(** ** What a decoded frame guarantees *)

(** Follow a decoder that ended in [Ok] down its binds. *)
Ltac run_ok :=
  repeat (invert_ok; match goal with
  | H : (let '(_, _) := ?x in _) = Ok _ |- _ => destruct x as [? ?]
  | H : (if ?c then _ else _) = Ok _ |- _ => destruct c eqn:?
  | H : match from_utf8 ?b with _ => _ end = Ok _ |- _ => destruct (from_utf8 b) eqn:?
  | H : match from_slice ?b with _ => _ end = Ok _ |- _ => destruct (from_slice b) eqn:?
  end); invert_ok; simplify_eq/=.

Lemma read_bytes_ok n field c bs c' :
  read_bytes n field c = Ok (bs, c') → length bs = n.
Proof.
  unfold read_bytes. intros H. run_ok. apply Nat.leb_le in Heqb0.
  rewrite length_take, length_drop. lia.
Qed.

Lemma read_be_ok n field c z c' :
  read_be n field c = Ok (z, c') → 0 ≤ z < 2 ^ (8 * Z.of_nat n).
Proof.
  unfold read_be. intros H. run_ok. apply read_bytes_ok in H0. subst n.
  apply from_be_bytes_range.
Qed.

Lemma read_u16_ok field c z c' : read_u16 field c = Ok (z, c') → is_u16 z.
Proof. intros H%read_be_ok. cbn in H. range_lia. Qed.
Lemma read_u32_ok field c z c' : read_u32 field c = Ok (z, c') → is_u32 z.
Proof. intros H%read_be_ok. cbn in H. range_lia. Qed.
Lemma read_u64_ok field c z c' : read_u64 field c = Ok (z, c') → is_u64 z.
Proof. intros H%read_be_ok. cbn in H. range_lia. Qed.

Lemma read_string_ok n field c s c' :
  read_string n field c = Ok (s, c') → wf_str s ∧ length (as_bytes s) = n.
Proof.
  unfold read_string. intros H. run_ok. apply read_bytes_ok in H0.
  apply from_utf8_Some in Heqo as [? <-]. done.
Qed.

Lemma str_len_of_nat s z : 0 ≤ z → length (as_bytes s) = Z.to_nat z → str_len s = z.
Proof. unfold str_len. lia. Qed.

(** The caps on the variables of a hello. *)
Definition env_entry_capped (kv : string * string) : Prop :=
  wf_str kv.1 ∧ wf_str kv.2
  ∧ str_len kv.1 ≤ MAX_HELLO_ENV_KEY ∧ str_len kv.2 ≤ MAX_HELLO_ENV_VALUE.

Lemma read_env_ok count c env c' :
  read_env count c = Ok (env, c') → length env = count ∧ Forall env_entry_capped env.
Proof.
  revert c env c'. induction count as [|count IH]; intros c env c' H.
  { cbn in H. run_ok. split; [done|constructor]. }
  cbn [read_env] in H. run_ok.
  match goal with H : read_env _ _ = _ |- _ => apply IH in H as [<- ?] end.
  split; [done|]. constructor; [|done].
  repeat match goal with
  | H : read_string _ _ _ = _ |- _ => apply read_string_ok in H as [? ?]
  | H : read_u16 _ _ = _ |- _ => apply read_u16_ok in H
  | H : read_u32 _ _ = _ |- _ => apply read_u32_ok in H
  end.
  bool_to_prop. unfold env_entry_capped, in_range in *. cbn.
  split_and!; try done; erewrite str_len_of_nat; try eassumption; lia.
Qed.

Definition opt_str_capped (o : option string) : Prop :=
  wf_opt_str o ∧ str_len (default "" o) ≤ MAX_CLIENT_TERMINAL_FIELD.

Lemma read_terminal_field_ok label c o c' :
  read_terminal_field label c = Ok (o, c') → opt_str_capped o.
Proof.
  unfold read_terminal_field. intros H. run_ok.
  apply read_u16_ok in H0. apply read_string_ok in H1 as [Hs Hl].
  bool_to_prop. unfold in_range in *. apply str_len_of_nat in Hl; [|lia].
  unfold opt_str_capped, str_eqb. case_bool_decide; cbn; [done|]. by rewrite Hl.
Qed.

Lemma read_focus_ok c o c' z : read_focus c = Ok (o, c') → o = Some z → is_u64 z.
Proof.
  unfold read_focus. intros H Ho. run_ok.
  destruct b; try discriminate; run_ok. by apply read_u64_ok in H1.
Qed.

Definition terminal_capped (t : ClientTerminal) : Prop :=
  opt_str_capped (term t) ∧ opt_str_capped (term_program t) ∧ opt_str_capped (colorterm t).

Lemma read_terminal_ok c t c' : read_terminal c = Ok (t, c') → terminal_capped t.
Proof.
  unfold read_terminal. intros H. run_ok.
  repeat match goal with
  | H : read_terminal_field _ _ = _ |- _ => apply read_terminal_field_ok in H
  end.
  by split_and!.
Qed.

Lemma decode_spawn_ok kind agent sp :
  wf_str agent → decode_spawn kind agent = Ok sp → wf_spawn sp.
Proof.
  intros Hs H. destruct kind; try discriminate; cbn in H; run_ok; try done.
  apply bool_decide_eq_false in Heqb. done.
Qed.

(** ** Clipboard error classes *)

Lemma from_message_Other m m' :
  ClipboardImageError.from_message m = ClipboardImageError.Other m' → m' = m.
Proof.
  unfold ClipboardImageError.from_message. intros H.
  repeat (split_match_in H; [discriminate|]). by injection H.
Qed.

(** One evaluation for all nine classes. *)
Lemma from_message_classes :
  let go e := ClipboardImageError.from_message (ClipboardImageError.message e) in
  go ClipboardImageError.Empty = ClipboardImageError.Empty
  ∧ go ClipboardImageError.TooLarge = ClipboardImageError.TooLarge
  ∧ go ClipboardImageError.UnsupportedFormat = ClipboardImageError.UnsupportedFormat
  ∧ go ClipboardImageError.DigestMismatch = ClipboardImageError.DigestMismatch
  ∧ go ClipboardImageError.ChunkSequence = ClipboardImageError.ChunkSequence
  ∧ go ClipboardImageError.MissingTransfer = ClipboardImageError.MissingTransfer
  ∧ go ClipboardImageError.DuplicateTransfer = ClipboardImageError.DuplicateTransfer
  ∧ go ClipboardImageError.BackendUnavailable = ClipboardImageError.BackendUnavailable
  ∧ go ClipboardImageError.Io = ClipboardImageError.Io.
Proof. vm_compute. by split_and!. Qed.

Lemma from_message_canonical e :
  (∀ m, e ≠ ClipboardImageError.Other m) →
  ClipboardImageError.from_message (ClipboardImageError.message e) = e.
Proof.
  intros He. pose proof from_message_classes. cbv zeta in H. destruct_and!.
  destruct e as [| | | | | | | | |m]; [done..|]. by destruct (He m).
Qed.

Lemma from_message_message m :
  ClipboardImageError.from_message
    (ClipboardImageError.message (ClipboardImageError.from_message m))
  = ClipboardImageError.from_message m.
Proof.
  destruct (ClipboardImageError.from_message m) as [| | | | | | | | |m'] eqn:E;
    try (by apply from_message_canonical).
  cbn [ClipboardImageError.message]. apply from_message_Other in E as E'. by subst m'.
Qed.

(** The wire representation of a clipboard error is stable: every error
    class other than [Other] is read back from its own message, and for any
    received text, classifying, printing the canonical message and classifying
    again gives the same class, so an error relayed through several hops never
    changes its class or its reason code. *)
Theorem clipboard_error_class_stable :
  (∀ e, (∀ m, e ≠ ClipboardImageError.Other m) →
     ClipboardImageError.from_message (ClipboardImageError.message e) = e)
  ∧ (∀ m, let e := ClipboardImageError.from_message m in
     ClipboardImageError.from_message (ClipboardImageError.message e) = e
     ∧ ClipboardImageError.reason_code
         (ClipboardImageError.from_message (ClipboardImageError.message e))
       = ClipboardImageError.reason_code e).
Proof.
  split.
  - apply from_message_canonical.
  - intros m e. unfold e. by rewrite from_message_message.
Qed.

Lemma from_message_wf m : wf_str m → wf_image_error (ClipboardImageError.from_message m).
Proof.
  intros Hm. split; [|apply from_message_message].
  destruct (ClipboardImageError.from_message m) as [| | | | | | | | |m'] eqn:E;
    try (vm_compute; reflexivity).
  apply from_message_Other in E. by subst m'.
Qed.

(** ** Caps of decoded client frames *)

(** Caps of the operations of a contextual request.  The sizes of a transfer
    start and of a chunk are not checked here but by the transfer table. *)
Definition operation_capped (op : AttachControlOperation.t) : Prop :=
  match op with
  | AttachControlOperation.ClipboardImage i =>
      0 < blen (img_bytes i) ≤ MAX_CLIPBOARD_IMAGE_BYTES
  | AttachControlOperation.ClipboardImageStart s => is_u64 (is_size s)
  | _ => True
  end.

Definition client_capped (f : ClientFrame.t) : Prop :=
  match f with
  | ClientFrame.Hello _ _ _ env _ terminal _ =>
      Z.of_nat (length env) ≤ MAX_HELLO_ENV ∧ Forall env_entry_capped env
      ∧ terminal_capped terminal
  | ClientFrame.ClipboardImage i => 0 < blen (img_bytes i) ≤ MAX_CLIPBOARD_IMAGE_BYTES
  | ClientFrame.ClipboardImageStart s => 0 < is_size s ≤ MAX_CLIPBOARD_IMAGE_TRANSFER_BYTES
  | ClientFrame.ClipboardImageChunk c =>
      0 < blen (ic_bytes c) ≤ MAX_CLIPBOARD_IMAGE_CHUNK_BYTES
  | ClientFrame.HostNotice m => 0 < str_len m ≤ MAX_HOST_NOTICE_BYTES
  | ClientFrame.AttachControl r => operation_capped (req_operation r)
  | ClientFrame.Input bs | ClientFrame.Command bs => blen bs ≤ MAX_FRAME_PAYLOAD
  | _ => True
  end.

(** Turn every successful field read in the context into its range fact. *)
Ltac read_facts :=
  repeat match goal with
  | H : read_string _ _ _ = Ok _ |- _ => apply read_string_ok in H as [? ?]
  | H : read_u16 _ _ = Ok _ |- _ => apply read_u16_ok in H
  | H : read_u32 _ _ = Ok _ |- _ => apply read_u32_ok in H
  | H : read_u64 _ _ = Ok _ |- _ => apply read_u64_ok in H
  | H : read_bytes _ _ _ = Ok _ |- _ => apply read_bytes_ok in H
  | H : read_env _ _ = Ok _ |- _ => apply read_env_ok in H as [? ?]
  | H : read_terminal _ = Ok _ |- _ => apply read_terminal_ok in H
  | H : from_utf8 _ = Some _ |- _ => apply from_utf8_Some in H as [? <-]
  end.

Lemma blen_pos bs : blen bs ≠ 0 → 0 < blen bs.
Proof. pose proof (blen_nonneg bs). lia. Qed.

Section caps.
Context `{SerdeJson TelemetryContext, SerdeJson (option TelemetryContext)}.

Definition client_ok (f : ClientFrame.t) : Prop := wf_client f ∧ client_capped f.

Lemma decode_hello_ok p f : decode_hello p = Ok f → client_ok f.
Proof.
  unfold decode_hello. intros Hd. run_ok.
  pose proof (λ z, read_focus_ok _ _ _ z ltac:(eassumption)) as Hfo.
  read_facts. bool_to_prop. unfold client_ok, wf_client, client_capped.
  match goal with
  | Hs : decode_spawn _ _ = Ok _ |- _ => apply decode_spawn_ok in Hs; [|done]
  end.
  match goal with Ht : terminal_capped _ |- _ => pose proof Ht as (Ht1 & Ht2 & Ht3) end.
  split_and!; try done.
  - eapply Forall_impl; [done|]. intros kv (? & ? & _). done.
  - split_and!; [apply Ht1|apply Ht2|apply Ht3].
  - unfold in_range in *. lia.
Qed.

Lemma decode_resize_ok p f : decode_resize p = Ok f → client_ok f.
Proof.
  unfold decode_resize. intros Hd. run_ok. bool_to_prop. split; [|done]. cbn [wf_client].
  assert (length (take 2 p) = 2%nat ∧ length (take 2 (drop 2 p)) = 2%nat) as [Ha Hb].
  { unfold blen in *. rewrite !length_take, length_drop. lia. }
  pose proof (from_be_bytes_range (take 2 p)). pose proof (from_be_bytes_range (take 2 (drop 2 p))).
  rewrite Ha, Hb in *. cbn in *. range_lia.
Qed.

Lemma decode_operation_ok kind c op c' :
  decode_operation kind c = Ok (op, c') → wf_operation op ∧ operation_capped op.
Proof.
  intros Hd. destruct kind; try discriminate; cbn in Hd; run_ok; read_facts; try done.
  - bool_to_prop. split; [done|]. cbn. split; [by apply blen_pos|done].
  - split; [|done]. by apply from_message_wf.
Qed.

Lemma decode_request_ok p r : decode_request p = Ok r → client_ok (ClientFrame.AttachControl r).
Proof.
  unfold decode_request. intros Hd. run_ok.
  match goal with Ho : decode_operation _ _ = _ |- _ => apply decode_operation_ok in Ho as [? ?] end.
  read_facts. by split_and!.
Qed.

Lemma decode_clipboard_image_ok p f : decode_clipboard_image p = Ok f → client_ok f.
Proof.
  destruct p as [|b p]; [discriminate|]. cbn. intros Hd. run_ok. bool_to_prop.
  split; [done|]. cbn. by split; [apply blen_pos|].
Qed.

Lemma decode_client_ok tag p f :
  blen p ≤ max_frame_payload_for_tag tag → decode_client tag p = Ok f → client_ok f.
Proof.
  intros Hp Hd. unfold decode_client, decode_client_legacy in Hd.
  repeat (split_match_in Hd; [match goal with
    H : Byte.eqb _ _ = true |- _ => apply byte_dec_bl in H; subst tag end|]);
    unfold decode_clipboard_image_start, decode_clipboard_image_chunk,
      decode_clipboard_image_end, decode_clipboard_image_error, decode_host_notice in Hd;
    run_ok; eauto using decode_request_ok, decode_hello_ok, decode_resize_ok,
      decode_clipboard_image_ok;
    read_facts; bool_to_prop; unfold client_ok; cbn [wf_client client_capped];
    split_and?; try done.
  - unfold in_range in *. cbn. lia.
  - by apply blen_pos.
  - by apply from_message_wf.
  - by apply blen_pos.
Qed.
End caps.

(** ** The decoder is total: no input makes it panic *)

Lemma bind_no_panic {A B} (r : res A) (f : A → res B) :
  r ≠ Panic → (∀ a, f a ≠ Panic) → r ≫= f ≠ Panic.
Proof. destruct r; cbn; auto. Qed.

Lemma ensure_no_panic c fmt : ensure c fmt ≠ Panic.
Proof. by destruct c. Qed.
Lemma read_u8_no_panic field c : read_u8 field c ≠ Panic.
Proof. unfold read_u8. by split_match. Qed.
Lemma read_bytes_no_panic n field c : read_bytes n field c ≠ Panic.
Proof. unfold read_bytes. by repeat split_match. Qed.
Lemma read_remaining_no_panic field c : read_remaining field c ≠ Panic.
Proof. unfold read_remaining. by split_match. Qed.
Lemma from_tag_no_panic b : ClipboardImageFormat.from_tag b ≠ Panic.
Proof. by destruct b. Qed.
Lemma flag_of_no_panic fmt b : flag_of fmt b ≠ Panic.
Proof. by destruct b. Qed.
Lemma decode_spawn_no_panic kind agent : decode_spawn kind agent ≠ Panic.
Proof. destruct kind; try done; cbn; by split_match. Qed.
#[export] Hint Resolve ensure_no_panic read_u8_no_panic read_bytes_no_panic
  read_remaining_no_panic from_tag_no_panic flag_of_no_panic decode_spawn_no_panic : jackin.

## Task prompt
The reply is to be one number, the count of lines in the records above that contain "goal".

## Answer
9